------ PROVIDED RECORDS
(** *** The server executes a call *)

Lemma Sim_executed more cl w i j t x id c al rs' kv p a v rep :
  Sim more cl w -> jobs cl !! i = Some j -> w_tasks w !! i = Some t -> job_ok cl j t -> usable (j_clerk j) cl = Some x ->
  callOf j = Some id -> LabRPC.calls (sys cl) !! id = Some c ->
  let s := mkSys al (LabRPC.net (sys cl)) (<[0%nat := rs']> (LabRPC.heap (sys cl)))
             (<[id := mkCall (c_req c) (answered rep (c_phase c)) None]> (LabRPC.calls (sys cl))) (history (sys cl) ++ [(id, a, v)]) in
  LabRPC.Inv s -> hosts rs' kv -> stage_ok s x j p ->
  Sim more (set_sys s cl) (set_kv kv (set_tasks (<[i := KvSrv.set_phase p t]> (w_tasks w)) w)).
Proof.
  intros HS Hj Ht (Etc & Etr & x' & Hu & Hof & _) Hu' Hid Hc s HI Hh Hst. assert (x' = x) as -> by congruence.
  destruct HS as [H1 H2 H3 H4 H5 H6 H7]. split; cbn; [|done|done|done| | |].
  - destruct H1 as (rs & -> & _). by exists rs'.
  - intros i'. destruct (decide (i = i')) as [<-|Hne].
    + rewrite Hj, lookup_insert_eq. constructor. split_and!; [done..|]. by exists x.
    + rewrite lookup_insert_ne by done. pose proof (H5 i') as Hi'. destruct (jobs cl !! i') as [j'|] eqn:Hj'; [|inversion Hi'; by constructor].
      inversion Hi' as [? t' Hok|]; subst. constructor. apply (job_ok_frame cl); [done|eauto|].
      intros id' Hid'. assert (id <> id') as Hni by (intros <-; by eapply Hne, (tr_inj _ H7)).
      split; cbn; [intros d Hd; exists d; by rewrite lookup_insert_ne|]. intros a' m'. rewrite elem_of_app, list_elem_of_singleton. naive_solver.
  - by apply Wired_wires.
  - destruct H7 as [T1 T2 T3 T4]. split; cbn; [done..| |].
    + intros id' [d [[<- _]|[_ Hd]]%lookup_insert_Some]; apply T3; by eexists.
    + intros id' d [[<- <-]|[_ Hd]]%lookup_insert_Some; [|by apply (T4 id' d)].
      destruct (T4 id c Hc) as (Ha & _ & _). split; [|split; [done|intros _; eauto]].
      cbn. by destruct (c_phase c) as [| |n sv rel lr []| |r].
Qed.

Lemma Sim_handler more cl w id cl' :
  Sim more cl w -> rpc (EvHandler id) cl = Some cl' ->
  exists i w', KvSrv.happen (EvExecute i) w = Some w' /\ Sim more cl' w'.
Proof.
  intros HS (s & Hs & _ & ->)%rpc_Some. pose proof (sim_traffic _ _ _ HS) as [T1 T2 T3 T4].
  pose proof (happen_Inv _ _ _ _ T1 Hs) as HI. unfold LabRPC.happen in Hs. destruct (alive (sys cl)) eqn:Ea; [|done]. cbn [negb] in Hs.
  apply bind_Some in Hs as (c & Hc & (sv & Hsv & (rs & Hrs & Hs)%bind_Some)%bind_Some).
  destruct (T4 id c Hc) as (Hph & ->%(fun H => H sv Hsv) & Hown).
  assert (forall r, c_phase c <> Returned r) as Hlive by (intros r Er; rewrite Er in Hph; congruence).
  destruct (Hown Hlive) as (i & j & Hj & Hid). destruct (job_task _ _ _ _ _ HS Hj) as (t & Ht & Hok). exists i.
  destruct (inv_call _ T1 id c Hc) as (_ & Hnot & _). specialize (Hnot ltac:(by rewrite Hsv)).
  assert (forall m, ~ executed (sys cl) id m) as Hnex by (intros m (a & Hin); by eapply Hnot, elem_ids).
  destruct (sim_kv _ _ _ HS) as (rs0 & Hheap & Hhost). rewrite Hheap in Hrs. injection Hrs as ->.
  pose proof Hok as (Etc & Etr & x & Hu & Hof & Hst). unfold KvSrv.happen. rewrite Ht. cbn [mbind option_bind].
  unfold stage_ok in Hst. destruct (j_stage j) as [|id'|v|v id'] eqn:Est; unfold callOf in Hid; rewrite Est in Hid; simplify_eq.
  - destruct Hst as ((c' & Hc' & Hreq) & [[Hp _]|(v & _ & Hex)]); [|by apply Hnex in Hex]. simplify_eq. rewrite Hp, Etr.
    destruct (dispatch_request rs (w_kv w) (inl (ck_server x)) (j_req j) Hhost) as (rs' & Hh' & Hd).
    rewrite Hreq, Hd in Hs. injection Hs as <-. destruct (serve (j_req j) (w_kv w)) as [kv v]. cbn [fst snd] in *.
    eexists. split; [done|]. rewrite <- Hreq in HI |- *.
    eapply (Sim_executed more cl w i j t x id c); try done. { unfold callOf. by rewrite Est. }
    unfold stage_ok. rewrite Est. split; [eexists; cbn; rewrite lookup_insert_eq; by split|].
    right. exists v. split; [done|]. eexists. cbn. apply elem_of_app. right. by apply list_elem_of_singleton.
  - destruct Hst as ((c' & Hc' & Hreq) & [[Hp _]|(_ & Hex)]); [|by apply Hnex in Hex]. simplify_eq. rewrite Hp, Etr.
    unfold job_of in Hof. rewrite Est in Hof. destruct (j_req j) as [|op args] eqn:Er; [done|].
    destruct (dispatch_delete rs (w_kv w) (inl (ck_server x)) (client (ck_clerk x)) Hhost) as (rs' & Hh' & Hd).
    rewrite Hreq, Hd in Hs. injection Hs as <-. eexists. split; [done|]. rewrite <- Hreq in HI |- *. rewrite Hof.
    eapply (Sim_executed more cl w i j t x id c); try done. { unfold callOf. by rewrite Est. }
    unfold stage_ok. rewrite Est. split; [eexists; cbn; rewrite lookup_insert_eq; by split|].
    right. split; [done|]. eexists. cbn. apply elem_of_app. right. by apply list_elem_of_singleton.
Qed.
End Sim.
------------
_PROBLEM DESCRIPTION_: An exact repeat of all the entries above is required.

_ANSWER FOR THIS EXERCISE_:
(** *** The server executes a call *)

Lemma Sim_executed more cl w i j t x id c al rs' kv p a v rep :
  Sim more cl w -> jobs cl !! i = Some j -> w_tasks w !! i = Some t -> job_ok cl j t -> usable (j_clerk j) cl = Some x ->
  callOf j = Some id -> LabRPC.calls (sys cl) !! id = Some c ->
  let s := mkSys al (LabRPC.net (sys cl)) (<[0%nat := rs']> (LabRPC.heap (sys cl)))
             (<[id := mkCall (c_req c) (answered rep (c_phase c)) None]> (LabRPC.calls (sys cl))) (history (sys cl) ++ [(id, a, v)]) in
  LabRPC.Inv s -> hosts rs' kv -> stage_ok s x j p ->
  Sim more (set_sys s cl) (set_kv kv (set_tasks (<[i := KvSrv.set_phase p t]> (w_tasks w)) w)).
Proof.
  intros HS Hj Ht (Etc & Etr & x' & Hu & Hof & _) Hu' Hid Hc s HI Hh Hst. assert (x' = x) as -> by congruence.
  destruct HS as [H1 H2 H3 H4 H5 H6 H7]. split; cbn; [|done|done|done| | |].
  - destruct H1 as (rs & -> & _). by exists rs'.
  - intros i'. destruct (decide (i = i')) as [<-|Hne].
    + rewrite Hj, lookup_insert_eq. constructor. split_and!; [done..|]. by exists x.
    + rewrite lookup_insert_ne by done. pose proof (H5 i') as Hi'. destruct (jobs cl !! i') as [j'|] eqn:Hj'; [|inversion Hi'; by constructor].
      inversion Hi' as [? t' Hok|]; subst. constructor. apply (job_ok_frame cl); [done|eauto|].
      intros id' Hid'. assert (id <> id') as Hni by (intros <-; by eapply Hne, (tr_inj _ H7)).
      split; cbn; [intros d Hd; exists d; by rewrite lookup_insert_ne|]. intros a' m'. rewrite elem_of_app, list_elem_of_singleton. naive_solver.
  - by apply Wired_wires.
  - destruct H7 as [T1 T2 T3 T4]. split; cbn; [done..| |].
    + intros id' [d [[<- _]|[_ Hd]]%lookup_insert_Some]; apply T3; by eexists.
    + intros id' d [[<- <-]|[_ Hd]]%lookup_insert_Some; [|by apply (T4 id' d)].
      destruct (T4 id c Hc) as (Ha & _ & _). split; [|split; [done|intros _; eauto]].
      cbn. by destruct (c_phase c) as [| |n sv rel lr []| |r].
Qed.

Lemma Sim_handler more cl w id cl' :
  Sim more cl w -> rpc (EvHandler id) cl = Some cl' ->
  exists i w', KvSrv.happen (EvExecute i) w = Some w' /\ Sim more cl' w'.
Proof.
  intros HS (s & Hs & _ & ->)%rpc_Some. pose proof (sim_traffic _ _ _ HS) as [T1 T2 T3 T4].
  pose proof (happen_Inv _ _ _ _ T1 Hs) as HI. unfold LabRPC.happen in Hs. destruct (alive (sys cl)) eqn:Ea; [|done]. cbn [negb] in Hs.
  apply bind_Some in Hs as (c & Hc & (sv & Hsv & (rs & Hrs & Hs)%bind_Some)%bind_Some).
  destruct (T4 id c Hc) as (Hph & ->%(fun H => H sv Hsv) & Hown).
  assert (forall r, c_phase c <> Returned r) as Hlive by (intros r Er; rewrite Er in Hph; congruence).
  destruct (Hown Hlive) as (i & j & Hj & Hid). destruct (job_task _ _ _ _ _ HS Hj) as (t & Ht & Hok). exists i.
  destruct (inv_call _ T1 id c Hc) as (_ & Hnot & _). specialize (Hnot ltac:(by rewrite Hsv)).
  assert (forall m, ~ executed (sys cl) id m) as Hnex by (intros m (a & Hin); by eapply Hnot, elem_ids).
  destruct (sim_kv _ _ _ HS) as (rs0 & Hheap & Hhost). rewrite Hheap in Hrs. injection Hrs as ->.
  pose proof Hok as (Etc & Etr & x & Hu & Hof & Hst). unfold KvSrv.happen. rewrite Ht. cbn [mbind option_bind].
  unfold stage_ok in Hst. destruct (j_stage j) as [|id'|v|v id'] eqn:Est; unfold callOf in Hid; rewrite Est in Hid; simplify_eq.
  - destruct Hst as ((c' & Hc' & Hreq) & [[Hp _]|(v & _ & Hex)]); [|by apply Hnex in Hex]. simplify_eq. rewrite Hp, Etr.
    destruct (dispatch_request rs (w_kv w) (inl (ck_server x)) (j_req j) Hhost) as (rs' & Hh' & Hd).
    rewrite Hreq, Hd in Hs. injection Hs as <-. destruct (serve (j_req j) (w_kv w)) as [kv v]. cbn [fst snd] in *.
    eexists. split; [done|]. rewrite <- Hreq in HI |- *.
    eapply (Sim_executed more cl w i j t x id c); try done. { unfold callOf. by rewrite Est. }
    unfold stage_ok. rewrite Est. split; [eexists; cbn; rewrite lookup_insert_eq; by split|].
    right. exists v. split; [done|]. eexists. cbn. apply elem_of_app. right. by apply list_elem_of_singleton.
  - destruct Hst as ((c' & Hc' & Hreq) & [[Hp _]|(_ & Hex)]); [|by apply Hnex in Hex]. simplify_eq. rewrite Hp, Etr.
    unfold job_of in Hof. rewrite Est in Hof. destruct (j_req j) as [|op args] eqn:Er; [done|].
    destruct (dispatch_delete rs (w_kv w) (inl (ck_server x)) (client (ck_clerk x)) Hhost) as (rs' & Hh' & Hd).
    rewrite Hreq, Hd in Hs. injection Hs as <-. eexists. split; [done|]. rewrite <- Hreq in HI |- *. rewrite Hof.
    eapply (Sim_executed more cl w i j t x id c); try done. { unfold callOf. by rewrite Est. }
    unfold stage_ok. rewrite Est. split; [eexists; cbn; rewrite lookup_insert_eq; by split|].
    right. split; [done|]. eexists. cbn. apply elem_of_app. right. by apply list_elem_of_singleton.
Qed.
End Sim.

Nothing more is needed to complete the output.